Erst schlugen die Angreifer den Geflüchteten nieder, dann hetzten sie ihre Hunde auf ihn. Das ist nur ein Vorfall im niedersächsischen Burgdorf Ende vergangenen Jahres.

Niedersachsen führte 2017 mit 124 Angriffen als erstes Westbundesland die bundesweite Chronik rassistisch motivierter Gewalt gegen Flüchtlinge an. Betrachtet man die Zahl im Kontext der Bevölkerungsdichte, rückt Schleswig-Holstein mit 63 Taten auf den ersten West-Platz. „Dass in den Medien Brandanschläge und gewaltsame Angriffe auf Geflüchtete heute kaum noch eine Randnotiz wert sind, ist Teil des Problems“, sagt Timo Reinfrank, Geschäftsführer der Amadeu-Antonio-Stiftung.

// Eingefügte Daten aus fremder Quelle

(** * River data collector: shallow embedding and verified properties

    The pipeline of [main.py]: geocode a region, download its river ways,
    normalise them, compare with the stored snapshot and, when they differ,
    rewrite the snapshot file, the relational table and the Neo4j graph. *)

From stdpp Require Import gmap strings list fin_maps pretty.

Open Scope Z_scope.

Set Warnings "-clear-no-such-hyp".

(** ** Exceptions (utils/exceptions.py and the library classes that reach main) *)

(** Library and built-in exception classes.  Messages are not modelled. *)
Inductive lib_exn : Type :=
| GeocoderTimedOut        (* geopy.exc *)
| GeocoderUnavailable     (* geopy.exc *)
| GeocoderServiceError    (* geopy.exc, any other geocoder failure *)
| RequestException        (* requests, with its subclasses *)
| Psycopg2Error           (* psycopg2.Error *)
| Neo4jError              (* neo4j driver *)
| OSError
| JSONDecodeError
| ValueError
| KeyError
| IndexError.

#[global] Instance lib_exn_eq_dec : EqDecision lib_exn.
Proof. solve_decision. Defined.

(** The five classes of utils/exceptions.py carry the cause given to
    [raise ... from e]; every other exception is a [LibraryError]. *)
Inductive exn : Type :=
| ConfigError
| DatabaseError (cause : exn)
| GeocodingError (cause : option lib_exn)
| GraphBuilderError (cause : exn)
| OsmApiError (cause : lib_exn)
| LibraryError (e : lib_exn).

#[global] Instance exn_eq_dec : EqDecision exn.
Proof. solve_decision. Defined.

Definition result (A : Type) : Type := (exn + A)%type.

#[global] Instance result_ret : MRet result := λ A x, inr x.
#[global] Instance result_bind : MBind result := λ A B f m,
  match m with inl e => inl e | inr x => f x end.

Definition raise {A} (e : lib_exn) : result A := inl (LibraryError e).

(** [d[k]] on a key that may be missing. *)
Definition getitem {A} (o : option A) : result A :=
  match o with Some x => inr x | None => raise KeyError end.

Section Pipeline.

(** Coordinate components are JSON numbers compared with [==]; they are kept
    abstract, with a decidable exact equality. *)
Context {num : Type} `{EqDecision num}.

(** ** Data model *)

Record point := Point { lat : num; lon : num }.

(** A processed element: the dict with keys "id", "geometry", "name". *)
Record element := Element {
  e_id : Z;
  e_geometry : list point;
  e_name : option string
}.

(** A raw Overpass element; every key may be missing. *)
Record raw_element := RawElement {
  r_type : option string;
  r_id : option Z;
  r_geometry : option (list point);
  r_tags : option (gmap string string)
}.

(** The raw response: a dict whose "elements" key may be missing. *)
Record raw_data := RawData { raw_elements : option (list raw_element) }.

#[global] Instance point_eq_dec : EqDecision point.
Proof. solve_decision. Defined.
#[global] Instance element_eq_dec : EqDecision element.
Proof. solve_decision. Defined.

(** ** data/data_processor.py *)

Definition _extract_geometry (el : raw_element) : result (list point) :=
  ty ← getitem (r_type el);
  mret (if decide (ty = "way") then default [] (r_geometry el) else []).

Definition _process (el : raw_element) : result element :=
  i ← getitem (r_id el);
  g ← _extract_geometry el;
  mret {| e_id := i; e_geometry := g;
          e_name := default ∅ (r_tags el) !! "name" |}.

(** The loop of [process_data], appending to [processed_data]. *)
Fixpoint process_loop (els : list raw_element) (processed_data : list element)
  : result (list element) :=
  match els with
  | [] => mret processed_data
  | el :: els' =>
      ty ← getitem (r_type el);
      if decide (ty = "way") then
        processed_element ← _process el;
        process_loop els' (processed_data ++ [processed_element])
      else process_loop els' processed_data
  end.

Definition process_data (raw : raw_data) : result (list element) :=
  process_loop (default [] (raw_elements raw)) [].

(** [new_data != old_data]; the old data is [None] when no snapshot exists. *)
Definition is_data_changed (new_data : list element)
  (old_data : option (list element)) : bool :=
  negb (bool_decide (Some new_data = old_data)).


(** ** data/graph_builder.py: the connection map and the relationships *)

(** The dict key [(lat, lon)]. *)
Definition coord : Type := num * num.

(** [defaultdict(set)]: a dict keeps its keys in insertion order, so it is an
    association list with one entry per key. *)
Definition connection_map : Type := list (coord * gset Z).

(** [connection_map[k].add(i)] *)
Fixpoint map_add (k : coord) (i : Z) (m : connection_map) : connection_map :=
  match m with
  | [] => [(k, {[ i ]})]
  | (k', ids) :: m' =>
      if decide (k = k') then (k', {[ i ]} ∪ ids) :: m'
      else (k', ids) :: map_add k i m'
  end.

(** [(geometry[0]["lat"], geometry[0]["lon"])] *)
Definition start_point (e : element) : result coord :=
  match e_geometry e with
  | [] => raise IndexError
  | p :: _ => mret (lat p, lon p)
  end.

(** [(geometry[-1]["lat"], geometry[-1]["lon"])] *)
Definition end_point (e : element) : result coord :=
  match last (e_geometry e) with
  | None => raise IndexError
  | Some p => mret (lat p, lon p)
  end.

Fixpoint build_loop (elements : list element) (m : connection_map)
  : result connection_map :=
  match elements with
  | [] => mret m
  | e :: es =>
      s ← start_point e;
      t ← end_point e;
      build_loop es (map_add t (e_id e) (map_add s (e_id e) m))
  end.

Definition _build_connection_map (elements : list element)
  : result connection_map :=
  build_loop elements [].

(** A relationship dict with keys "from" and "to". *)
Record relationship := Rel { rel_from : Z; rel_to : Z }.

#[global] Instance relationship_eq_dec : EqDecision relationship.
Proof. solve_decision. Defined.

Die Stiftung hat mit Pro Asyl die Chronik der An- und Übergriffe zusammengetragen. Bundesweit wurden 1.713 rassistisch motivierte Straftaten erfasst. Ein deutlicher Rückgang zum Vorjahr – da waren es 3.768 Angriffe.

Im Schnitt wurden aber 2017 immer noch mehr als vier Taten täglich begangen. „Besonders erschreckend ist die Willkür und Brutalität, mit der dabei vorgegangen wird“, sagt Reinfrank. Im mecklenburg-vorpommerischen Neubrandenburg bekam ein Geflüchteter unvermittelt Hammerschläge ins Gesicht, berichtet er.

Angriffe mit Messern, Schusswaffen und Faustschlägen

Unter den 1.713 Fällen sind 326 tätliche Angriffe mit Messern, Schlag- oder Schusswaffen und Faustschlägen. Die Chronik führt auch 23 Brandanschläge auf. Dazu kommen 364 sonstige Übergriffe, also Sprengstoffanschläge, Steinwürfe, Schüsse, Hakenkreuz-Schmierereien und weitere Hass-Propaganda.

In Niedersachsen gab es 9 direkte Angriffe, in Schleswig-Holstein 7. Mecklenburg-Vorpommern ist – wenn man die Bevölkerungszahl berücksichtigt – das letzte Ostland mit insgesamt 73 Übergriffen, von denen 46 körperliche Attacken waren.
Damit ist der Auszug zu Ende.